Preservation of Intragranular Porosity Within the Harrodsburg Limestone (Middle Mississippian), Newtonville Consolidated Field, Spencer County, Indiana

John A. Rupp

Porosity preservation in the reservoir rocks within the Harrodsburg Limestone pool of the Newtonville Consolidated field, Spencer County, Indiana, is a function of both primary facies distribution and inhibited pore-filling sparry calcite cementation.

Reservoir facies of the Harrodsburg mark the initial shallow-water phase in an overall shoaling-upward, prograding ramp succession beginning with deep basinal clastic sequences of shales and turbidites (early middle Mississippian) and culminating with sabkha and shallow marine carbonate deposits (middle middle Mississippian). Grainstones composed of bryozoans and pelmatozoan bioclasts were deposited on the lower shoreface of a southwestward-deepening ramp in southern Indiana. Lateral distribution of coarse-grained, well-winnowed, southwestward and downdip-trending carbonate sequences was controlled by the undulatory and digitate nature of the ramp. Grainstones were deposited on topographic highs as prograding shoals and winnowed storm surge deposits, probably propagating into the deep r, interlobate regions below storm wave base. Grainstone-packstone sequences are enclosed in fine-grained, dark-gray dolomitic wackestones and mudstones representing deeper water, interlobate sedimentation.
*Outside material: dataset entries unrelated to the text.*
(** * DMA leakage calculator (leak-analyzer/scripts/leakage_calculator.py)

    A shallow embedding of the [LeakageCalculator] class and of the Python
    primitives it calls, followed by the properties of the water-network
    metrics engine.

    Numbers.  Python [int] and [float] values are embedded as exact
    rationals ([Q]), and every arithmetic operation is the exact one: [sum],
    [/], [statistics.mean] and [round] do not round to a binary double as
    the interpreter does after each of them.  Equality of numbers is [Qeq]
    ([==]), as Python's [==].  [nan] and the infinities are no values of the
    model.  The statements below either follow the computation of the source
    step by step through these operations, or do not depend on the rounding
    of a double.

    Failure.  A Python exception is a value of [exn]; a computation that may
    raise has type [result A].  Every division, [min], [max], [int(...)],
    [statistics.mean] and [statistics.stdev] is written as the fallible
    operation it is, so that the guards of the source carry proof
    obligations. *)

From Stdlib Require Import QArith Qround Qabs ZArith Ascii String Sorted Lia Lqa.
From stdpp Require Import gmap strings list fin_maps.

Open Scope Q_scope.

(** ** Python primitives *)

Module Py.

(** The exceptions the modelled operations can raise. *)
Inductive exn : Set :=
| KeyError
| ValueError
| StatisticsError
| ZeroDivisionError.

Inductive result (A : Type) : Type :=
| Ok (a : A)
| Raise (e : exn).
Arguments Ok {A} a.
Arguments Raise {A} e.

#[global] Instance result_ret : MRet result := fun A a => Ok a.
#[global] Instance result_bind : MBind result := fun A B f m =>
  match m with
  | Ok a => f a
  | Raise e => Raise e
  end.

(** [x / y] *)
Definition div (x y : Q) : result Q :=
  if Qeq_bool y 0 then Raise ZeroDivisionError else Ok (x / y).

(** [sum(xs)]: left to right, starting from [0]; each addition is exact. *)
Definition sum (xs : list Q) : Q := fold_left Qplus xs 0.

(** [min(xs)] and [max(xs)]: the first extremal element; [ValueError] on
    an empty sequence. *)
Definition min (xs : list Q) : result Q :=
  match xs with
  | [] => Raise ValueError
  | x :: rest => Ok (fold_left (fun m y => if Qlt_le_dec y m then y else m) rest x)
  end.

Definition max (xs : list Q) : result Q :=
  match xs with
  | [] => Raise ValueError
  | x :: rest => Ok (fold_left (fun m y => if Qlt_le_dec m y then y else m) rest x)
  end.

(** Nearest integer, ties to the even neighbour. *)
Definition round_half_even (x : Q) : Z :=
  let f := Qfloor x in
  match Qcompare (x - inject_Z f) (1 # 2) with
  | Lt => f
  | Gt => (f + 1)%Z
  | Eq => if Z.even f then f else (f + 1)%Z
  end.

(** [round(x, ndigits)] *)
Definition round (x : Q) (ndigits : nat) : Q :=
  let scale := inject_Z (10 ^ Z.of_nat ndigits) in
  Qred (inject_Z (round_half_even (x * scale)) / scale).

(** [abs(x)] *)
Definition abs (x : Q) : Q := Qabs x.

(** [len(xs)] as a number. *)
Definition len {A} (xs : list A) : Q := inject_Z (Z.of_nat (length xs)).

(** [statistics.mean(data)]: the exact mean, which the library goes on to
    round to a double; [StatisticsError] without data. *)
Definition mean (data : list Q) : result Q :=
  match data with
  | [] => Raise StatisticsError
  | _ => Ok (sum data / len data)
  end.

Section Stdev.

(** The square root of [math]; it has no rational counterpart and stays
    a parameter of everything that reports a standard deviation. *)
Variable sqrt : Q -> Q.

(** [statistics.stdev(data)]: square root of the sample variance;
    [StatisticsError] below two data points. *)
Definition stdev (data : list Q) : result Q :=
  if (length data <? 2)%nat then Raise StatisticsError
  else
    xbar ← mean data;
    Ok (sqrt (sum (map (fun x => (x - xbar) * (x - xbar)) data) / (len data - 1))).

End Stdev.

(** [s.split(sep)[0]]: the text before the first separator, the whole of
    [s] when there is none. *)
Fixpoint split_head (sep : ascii) (s : string) : string :=
  match s with
  | EmptyString => EmptyString
  | String c rest =>
      if Ascii.eqb c sep then EmptyString else String c (split_head sep rest)
  end.

(** The white space [int] and [float] drop around ASCII text: tab, line
    feed, vertical tab, form feed, carriage return and space. *)
Definition is_space (c : ascii) : bool :=
  let n := nat_of_ascii c in
  ((9 <=? n) && (n <=? 13) || (n =? 32))%nat.

Fixpoint lstrip (s : list ascii) : list ascii :=
  match s with
  | [] => []
  | c :: rest => if is_space c then lstrip rest else s
  end.

Definition strip (s : list ascii) : list ascii :=
  rev (lstrip (rev (lstrip s))).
Primary intragranular and minor intergranual porosity was preserved as early marine phreatic cementation created a rigid framework of grains resistant to further solution compaction. Fine-grained euhedral dolomite within proximal wackestones and mudstones formed as the product of a paleohydrologic system composed of plumes of fresh water that extended down through grainstone bodies and formed a peripheral zone of mixed meteoric and marine phreatic waters. Later coarse sparry calcite cement within peripheral grainstones resulted from burial cementation. Lack of significant water-filled porosity off the depositional structure indicates that the early presence of hydrocarbons within the primary pore system inhibited further cementation.

AAPG Search and Discovery Article #91030©1988 AAPG Annual Convention, Houston, Texas, 20-23 March 1988.